Rick Warren expands the boundaries for glorifying God even further. He says that not only what we do but what we attempt to do can bring honor to God. “Any goal that causes you to love God more brings glory to God,” he writes in a devotional on his website. “Any goal you set that causes you to trust God more, brings glory to God. Any goal you set that causes to you obey God, to love God, to serve God, any goal that causes you to want to brag on God and tell unbelievers, ‘Look what he did for me’—that's the goal that brings glory to God.”
So it’s not just in the telling of God’s work that brings him glory—although the Apostle Paul insists we should always be ready to do that—but also in living according to his purposes, in doing all the things he made us to do. And like Bob Gorinski reminds us from his experience as a physical therapist, sometimes that means even in our failures and difficulties. “It is a good thing to ‘Praise God’ as a person recovers and moves deliberately with renewed strength,” Bob writes. “But God also gets the glory when I have little to gain or offer yet manage to serve well the suffering, the impatient, and the misinformed.”
In All Things at All Times
Years ago, I was at the home of one of my pastors, and after dinner with his family and several other friends, we were sitting in the living room chatting. Someone commented on their giant cat who was lounging lazily on the back of the sofa. I can’t remember the cat’s name, but it was something like “Bubba” or “Buster.”

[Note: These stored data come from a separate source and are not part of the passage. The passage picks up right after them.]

(** ** Properties *)

(** C22: an activation always ends: with success, and then the new configuration
    is the connection of its hop, without a handshake yet, and the poll for the
    handshake was started last; or with failure, and then the failure was
    signalled last. *)
Theorem activate_settles config s :
  exists ok s', activate 2 config s = Done ok s' /\ settled config ok s'.
Proof.
  destruct (activate_total config s) as (ok & s' & Hr). exists ok, s'.
  split; [done|]. by apply activate_settled in Hr.
Qed.

(** C7: whatever commands the daemon is given and however the platform answers,
    the addresses that the daemon counts as excluded are exactly those with a
    route that was set and whose removal has not been asked for, each counted at
    least once; so a deactivation finds every route to remove. *)
Theorem exclusion_routes_match s : rtc daemon_step daemon_start s -> routes_match s.
Proof.
  assert (H0 : routes_match daemon_start) by (intros ip; unfold daemon_start; simpl_state; by rewrite lookup_empty).
  revert H0. generalize daemon_start. intros s0 H0 Hr.
  induction Hr as [s0|s0 s1 s' Hs _ IH]; [done|]. apply IH.
  destruct Hs as [? ? ? ? Hs|? ? ? ? Hs|? ? Hs|? ? ? Hs]; exact (preserves_run _ _ _ H0 Hs).
Qed.

(** C27: a deactivation is refused, with nothing changed, only where the platform's
    own step fails first.  Otherwise nothing is left: the daemon has no connection
    and no excluded address, and the removal of every excluded route, of every
    route and peer of every connection, and finally of the interface was asked
    for, whatever the platform answered. *)
Theorem deactivate_clears b s :
  exists ok s' t, deactivate b s = Done ok s' /\ history s' = history s ++ t
    /\ ((ok = false /\ globals s' = globals s /\ exists config, t = [Run Down config false])
        \/ (globals s' = mkDaemon no_connections ∅
            /\ (forall ip, is_Some (m_excludedAddrSet (globals s) !! ip) ->
                  Exists (removes_exclusion ip) t)
            /\ (forall c, c ∈ connection_list (m_connections (globals s)) ->
                  Exists (removes_peer (m_config c)) t
                  /\ forall ip, ip ∈ m_allowedIPAddressRanges (m_config c) ->
                       Exists (removes_route ip) t)
            /\ last t = Some (DeleteInterface ok))).
Proof.
  destruct (deactivate_total b s) as (ok & s' & Hr). exists ok, s'.
  pose proof Hr as Hd. unfold deactivate, and_then in Hr.
  apply bind_Done in Hr as (? & ? & [= <- <-] & (ok1 & s1 & H1 & Hr)%bind_Done).
  apply run_down_run in H1 as [Eg (t1 & E1 & Hf)]. destruct ok1.
  2: { injection Hr as <- <-. exists t1. split_and!; [done|done|]. left. by split_and!; [| |apply Hf]. }
  rewrite <- Eg in Hr. apply bind_Done in Hr as (? & s2 & H2 & Hr).
  apply clean_up_run in H2 as [Ex (t2 & E2 & Hx & Hc)]. rewrite Eg in Hx, Hc.
  apply bind_Done in Hr as (? & ? & [= <- <-] & [-> ->]%call_Done). cbn [history globals] in *.
  exists (t1 ++ t2 ++ [DeleteInterface (deleteInterface (history s2))]).
  split; [done|]. split; [by rewrite !app_assoc, <- E1, <- E2|]. right.
  setoid_rewrite Exists_app. split_and!.
  - unfold set_connections. by rewrite Ex.
  - intros ip Hip. rewrite Exists_app. right. left. by apply Hx.
  - intros c [Hp Hr]%Hc. split; [rewrite Exists_app; tauto|].
    intros ip Hip. apply Hr in Hip. rewrite Exists_app. tauto.
  - rewrite app_assoc. apply last_snoc.
Qed.

(** The poll for handshakes.  Each connection that waits takes the time of the
    handshake that the platform reports for its peer, which is signalled; nothing
    else is changed; and the poll is started again exactly where a connection
    still waits. *)
Theorem checkHandshake_polls s :
  let peers := getPeerStatus (history s) in
  let conn h := connection (m_connections (globals s)) h in
  exists s', checkHandshake s = Done tt s'
    /\ m_excludedAddrSet (globals s') = m_excludedAddrSet (globals s)
    /\ (forall h, connection (m_connections (globals s')) h = refresh peers <$> conn h)
    /\ history s' = history s ++ [GetPeerStatus peers]
         ++ signals peers (conn SingleHop) ++ signals peers (conn MultiHopEntry)
         ++ signals peers (conn MultiHopExit)
         ++ (if existsb (fun h => pending (connection (m_connections (globals s')) h))
                  [SingleHop; MultiHopEntry; MultiHopExit]
             then [StartHandshakeTimer HANDSHAKE_POLL_MSEC] else []).
Proof.
  intros peers conn. unfold checkHandshake, bind at 1, call. fold peers.
  set (s0 := mkState (globals s) (history s ++ [GetPeerStatus peers])).
  destruct (check_connection_run peers SingleHop s0) as (s1 & H1 & E1 & X1 & C1).
  destruct (check_connection_run peers MultiHopEntry s1) as (s2 & H2 & E2 & X2 & C2).
  destruct (check_connection_run peers MultiHopExit s2) as (s3 & H3 & E3 & X3 & C3).
  assert (F1 : connection (m_connections (globals s0)) SingleHop = conn SingleHop) by done.
  assert (F2 : connection (m_connections (globals s1)) MultiHopEntry = conn MultiHopEntry)
    by by rewrite C1, decide_False.
  assert (F3 : connection (m_connections (globals s2)) MultiHopExit = conn MultiHopExit)
    by by rewrite C2, decide_False, C1, decide_False.
  assert (F : forall h, connection (m_connections (globals s3)) h = refresh peers <$> conn h).
  { intros h. rewrite C3. destruct h.
    - by rewrite decide_False, C2, decide_False, C1, decide_True.
    - by rewrite decide_False, C2, decide_True, F2.
    - by rewrite decide_True, F3. }
  rewrite F1 in *. rewrite F2 in *. rewrite F3 in *.
  unfold bind at 1. rewrite H1. unfold bind at 1. rewrite H2. unfold bind at 1. rewrite H3.
  set (again := existsb (fun h => pending (connection (m_connections (globals s3)) h))
    [SingleHop; MultiHopEntry; MultiHopExit]).
  assert (Ea : (0 <? (if pending (refresh peers <$> conn SingleHop) then 1 else 0)
      + (if pending (refresh peers <$> conn MultiHopEntry) then 1 else 0)
      + (if pending (refresh peers <$> conn MultiHopExit) then 1 else 0)) = again).
  { unfold again. cbn [existsb]. rewrite !F. by repeat destruct (pending _). }
  rewrite Ea. assert (Ex : m_excludedAddrSet (globals s3) = m_excludedAddrSet (globals s))
    by by rewrite X3, X2, X1.
  assert (Eh : history s3 = history s ++ [GetPeerStatus peers] ++ signals peers (conn SingleHop)
    ++ signals peers (conn MultiHopEntry) ++ signals peers (conn MultiHopExit))
    by (rewrite E3, E2, E1; unfold s0; cbn [history]; by rewrite <- !app_assoc).
  destruct again eqn:Eg; eexists; (split; [reflexivity|]); simpl_state;
    (split; [done|]); (split; [done|]); fold again; rewrite Eg, Eh, <- ?app_assoc; [done|].
  by rewrite app_nil_r.
Qed.

(** A switch of servers that succeeds exchanges the exclusions: every address
    is counted as before, once more for each time the new configuration names it
    and once less for each time the old one does.  The platform is assumed to set
    the routes; the old exclusions are single addresses that are still counted. *)
Theorem switchServer_exchanges config lastConfig s s' :
  (forall h ip, wg_addExclusionRoute h ip = true) ->
  connection (m_connections (globals s)) (m_hopType config) = Some lastConfig ->
  (forall i, i ∈ m_excludedAddresses (m_config lastConfig) ->
     IPAddress_of_host (hostAddress i) = address_of i) ->
  (forall ip, named ip (m_excludedAddresses (m_config lastConfig)) <= count (globals s) ip) ->
  switchServer config s = Done true s' ->
  forall ip, count (globals s') ip = count (globals s) ip
    + named ip (m_excludedAddresses config) - named ip (m_excludedAddresses (m_config lastConfig)).
Proof.
  intros Hadd Hc Hpl Hle. unfold switchServer. intros (? & ? & [= <- <-] & Hr)%bind_Done.
  rewrite Hc in Hr. by eapply switch_from_count.
Qed.

End Daemon.

(** A range that the old configuration excludes survives the switch of
    servers: it is counted under the range, but released as a single address,
    which a range is not; so its route stays although the new configuration
    excludes nothing. *)
Theorem switch_keeps_excluded_range :
  let o1 := @activate example_utils 2 (config_for "key1" "1.1.1.1" ["10.0.0.0/8"]) daemon_start in
  let o2 := @activate example_utils 2 (config_for "key2" "1.1.1.1" []) (final o1) in
  o1 = Done true (final o1) /\ o2 = Done true (final o2)
  /\ count (globals (final o2)) (mkIPAddress (HostV4 167772160) 8) = 1
  /\ has_route (history (final o2)) (mkIPAddress (HostV4 167772160) 8) = true.
Proof. split_and!; vm_compute; reflexivity. Qed.

Lemma exclusion_routes_match_witness :
  routes_match (final (@activate example_utils 2 (config_for "key1" "1.1.1.1" ["10.0.0.0/8"]) daemon_start)).
Proof.
  apply (@exclusion_routes_match example_utils).
  apply rtc_once, (@step_activate example_utils (config_for "key1" "1.1.1.1" ["10.0.0.0/8"]) true).
  vm_compute. reflexivity.
Defined.

Lemma example_plain (i : string) :
  i ∈ ["203.0.113.1"%string] ->
  IPAddress_of_host (@hostAddress example_qt i) = @address_of example_utils i.
Proof. intros Hi. apply list_elem_of_singleton in Hi as ->. vm_compute. reflexivity. Qed.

My pastor picked up the cat, and stroking its back said, “Bubba (let’s just call him that) really knows how to glorify God.”
We all laughed, expecting a facetious play on words from the Westminster Catechism. But he was being serious. As he expounded on his cat’s many feline properties, he explained, “Bubba lives exactly the way God made him. He glorifies God by being the best cat he can be.”
So, too, we glorify God by being all that we were made to be so we reflect all that He truly is, in both our successes and our failures, whether in the classroom or before the board of directors or on the football field.
“To ‘give glory to God’ means to live and speak sincerely and from the heart about His amazing nature or deeds—in such a way that we seek to do justice to the reality of who He is,” writes Dan Schaeffer. “It’s what He deserves in all things, at all times.”